Over the past two years, she went on to create 22 oil-on-wood panels, a series she titled “The Beauty of the Black Woman.”
The paintings, 13 of which are on exhibit at the Houston Museum of African American Culture (HMAAC) through April 7, are an ode to black women. Each one acts as a callback to the microaggressions and thinly veiled bigotry Lee and other black women encounter during the course of everyday life.
A constant stream of societal messages reinforces the idea that light skin is more attractive than dark skin: phrases such as, “You’re pretty for a black girl.” Incidents in which black women and girls are penalized for wearing natural hair or braids. The lack of positive images in movies, magazines and television. Toy shelves stocked with blond, blue-eyed Barbies but lacking in brown-skinned dolls. The social-media hate targeting the physical appearance of strong black women such as Serena Williams and Michelle Obama.

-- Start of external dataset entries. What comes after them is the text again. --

(* ===== verification/Cache.v ===== *)
(** * In-memory caches (src/broadcast/cache.go)

    [ownBlocks] keeps the node's recent blocks by round; [receivedMap] keeps, per
    peer, the latest round received and the end of the gap-free prefix of rounds
    ([sequence]). *)

From S2P Require Import Prelude Codec.

Record ownBlocks := mkOwn { ob_data : gmap Z SignedData; ob_latest : Z }.
Record receivedInfo := mkReceived { ri_latest : Z; ri_sequence : Z }.
Abbreviation receivedMap := (gmap Z receivedInfo).

#[export] Instance receivedInfo_eq_dec : EqDecision receivedInfo.
Proof. solve_decision. Defined.

Module OwnBlocks.
(** A nil result is [None]. *)
Definition get (o : ownBlocks) (round : Z) : option SignedData := ob_data o !! round.

Definition prune (o : ownBlocks) (size_ : Z) : ownBlocks :=
  if Z.of_nat (size (ob_data o)) <=? size_ then o
  else
    let limit := u64 (ob_latest o - u64 size_) in
    mkOwn (filter (λ kv, limit ≤ kv.1) (ob_data o)) (ob_latest o).

Definition set (o : ownBlocks) (round : Z) (block : SignedData) : ownBlocks :=
  mkOwn (<[round := block]> (ob_data o)) round.
End OwnBlocks.

Module Received.
(** The zero value stands for an unknown node. *)
Definition get (r : receivedMap) (nodeID : Z) : receivedInfo := default (mkReceived 0 0) (r !! nodeID).

Definition set (r : receivedMap) (nodeID round : Z) : receivedMap :=
  let info := get r nodeID in
  let info := if ri_latest info <? round then mkReceived round (ri_sequence info) else info in
  let info := if u64 (ri_sequence info + 1) =? round then mkReceived (ri_latest info) round else info in
  <[nodeID := info]> r.

Definition setSequence (r : receivedMap) (nodeID round : Z) : receivedMap :=
  <[nodeID := mkReceived (ri_latest (get r nodeID)) round]> r.
End Received.

(** ** Own blocks *)
Module Own.
Import OwnBlocks.

Lemma get_set o round block r :
  get (set o round block) r = if decide (r = round) then Some block else get o r.
Proof.
  unfold get, set; simpl. case_decide; subst; [apply lookup_insert_eq|by apply lookup_insert_ne].
Qed.

(** Pruning keeps the blocks of the last [size_] rounds up to [latest]. *)
Lemma get_prune o size_ r :
  0 ≤ size_ ≤ ob_latest o → is_u64 (ob_latest o) → ob_latest o - size_ ≤ r →
  get (prune o size_) r = get o r.
Proof.
  intros Hs Hl Hr. unfold prune. destruct (_ <=? _); [done|]. unfold get; simpl.
  rewrite (u64_small size_), u64_small by (unfold is_u64 in *; lia).
  destruct (ob_data o !! r) eqn:E.
  - apply map_lookup_filter_Some. done.
  - apply map_lookup_filter_None. by left.
Qed.

Lemma prune_subset o size_ r block : get (prune o size_) r = Some block → get o r = Some block.
Proof.
  unfold prune. destruct (_ <=? _); [done|]. unfold get; simpl.
  by intros [? _]%map_lookup_filter_Some.
Qed.
End Own.

(** ** Received rounds

    [rounds] are the rounds a node's blocks were received for, in order. *)
Definition receive_all (nodeID : Z) (rounds : list Z) : receivedMap :=
  foldl (λ r round, Received.set r nodeID round) ∅ rounds.

Lemma get_set_eq r n round :
  Received.get (Received.set r n round) n =
  mkReceived (Z.max (ri_latest (Received.get r n)) round)
    (if u64 (ri_sequence (Received.get r n) + 1) =? round then round
     else ri_sequence (Received.get r n)).
Proof.
  unfold Received.set. unfold Received.get at 1. rewrite lookup_insert_eq. simpl.
  destruct (Received.get r n) as [l s]; simpl.
  destruct (Z.ltb_spec l round); simpl; destruct (_ =? round); simpl; f_equal; lia.
Qed.

Lemma get_set_ne r n m round : m ≠ n → Received.get (Received.set r n round) m = Received.get r m.
Proof. intros. unfold Received.set. unfold Received.get at 1. by rewrite lookup_insert_ne. Qed.

(** The invariant behind [fillMissingBlocks]: every round up to [sequence] was
    received, [sequence] is at most [latest], and [latest] is the largest round. *)
Definition received_ok (i : receivedInfo) (rounds : list Z) : Prop :=
  0 ≤ ri_sequence i ≤ ri_latest i ∧
  (∀ k, 1 ≤ k ≤ ri_sequence i → k ∈ rounds) ∧
  (∀ k, k ∈ rounds → k ≤ ri_latest i) ∧ (ri_latest i = 0 ∨ ri_latest i ∈ rounds).

Lemma received_ok_snoc r n round rounds :
  1 ≤ round < 2 ^ 64 - 1 → ri_latest (Received.get r n) < 2 ^ 64 - 1 →
  received_ok (Received.get r n) rounds →
  received_ok (Received.get (Received.set r n round) n) (rounds ++ [round]).
Proof.
  intros Hr Hl (Hs & Hall & Hmax & Hlat). rewrite get_set_eq.
  set (i := Received.get r n) in *. rewrite u64_small by (unfold is_u64; lia).
  unfold received_ok; simpl. split_and!.
  - destruct (Z.eqb_spec (ri_sequence i + 1) round); lia.
  - destruct (Z.eqb_spec (ri_sequence i + 1) round); lia.
  - intros k Hk. apply elem_of_app. destruct (Z.eqb_spec (ri_sequence i + 1) round);
      [|left; by apply Hall].
    destruct (decide (k = round)) as [->|]; [right; by left|left; apply Hall; lia].
  - intros k [Hk|Hk]%elem_of_app; [apply Hmax in Hk; lia|]. apply list_elem_of_singleton in Hk. lia.
  - right. apply elem_of_app. destruct (Z.max_spec (ri_latest i) round) as [[_ ->]|[? ->]];
      [right; by left|]. destruct Hlat as [E|?]; [|by left]. lia.
Qed.

Lemma receive_all_ok n rounds :
  Forall (λ k, 1 ≤ k < 2 ^ 64 - 1) rounds →
  received_ok (Received.get (receive_all n rounds) n) rounds ∧
  ri_latest (Received.get (receive_all n rounds) n) < 2 ^ 64 - 1.
Proof.
  unfold receive_all. induction rounds as [|k rounds IH] using rev_ind; intros H.
  - simpl. unfold Received.get. rewrite lookup_empty. simpl. split; [|done]. split_and!; simpl; [done|done|intros; lia|set_solver|by left].
  - apply Forall_app in H as [Hrs Hk]. apply Forall_inv in Hk.
    destruct (IH Hrs) as [Hok Hl]. rewrite foldl_snoc. split; [by apply received_ok_snoc|].
    rewrite get_set_eq. simpl. lia.
Qed.

(** After any sequence of received rounds, every round up to [sequence] was received and
    [latest] is not below any received round, so that the gap between the two covers every
    missing round. *)
Theorem received_tracks_rounds n rounds :
  Forall (λ k, 1 ≤ k < 2 ^ 64 - 1) rounds →
  let i := Received.get (receive_all n rounds) n in
  0 ≤ ri_sequence i ≤ ri_latest i ∧
  (∀ k, 1 ≤ k ≤ ri_sequence i → k ∈ rounds) ∧ (∀ k, k ∈ rounds → k ≤ ri_latest i).
Proof. intros [(? & ? & ? & _) _]%(receive_all_ok n). done. Qed.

Those negative messages can be traced back throughout the history of this country.
In antebellum days, for example, black women were labeled as unattractive to justify their enslavement, said author Tami Winfrey Harris, who writes about the intersection of race, gender and current events.
In 1786, the governor of Louisiana passed “tignon laws,” which required women of color to cover their hair with headdresses in an attempt to discourage attention from white men. Black women responded by embellishing head coverings with bright colors and elaborate wrapping techniques – a form of resistance referenced by Beyoncé in “Lemonade.”
The 2011 documentary “Dark Girls,” by Bill Duke, also explored the damage caused by colorism and the perception of dark-skinned women outside and within their own community.
Within the past year, a Banana Republic worker in New York was disciplined for her braids, which her employer criticized as being “unkempt,” and two black girls at a Massachusetts charter school were removed from sports teams and banned from prom for wearing braids.
According to a 2016 study in Multicultural Perspectives, young black girls say they have trouble finding positive portrayals in the media. Instead, researchers found, “stereotypical images throughout history have demonized and dehumanized black women,” and “black women are being measured against white, Eurocentric notions of beauty.”
“The idea that black women are unattractive and features associated with Europeans are more attractive have followed us over the years and seeped into mainstream culture,” Winfrey Harris said.
Even Oscar-winning actress Lupita Nyong’o, who has been named People Magazine’s most beautiful person, has confessed to believing that her “night-shaded skin” made her “unbeautiful.”
“It’s almost like you are conditioned to thinking that only a certain beauty exists and that my beautiful wasn’t enough,” said Lee, a Lone Star College…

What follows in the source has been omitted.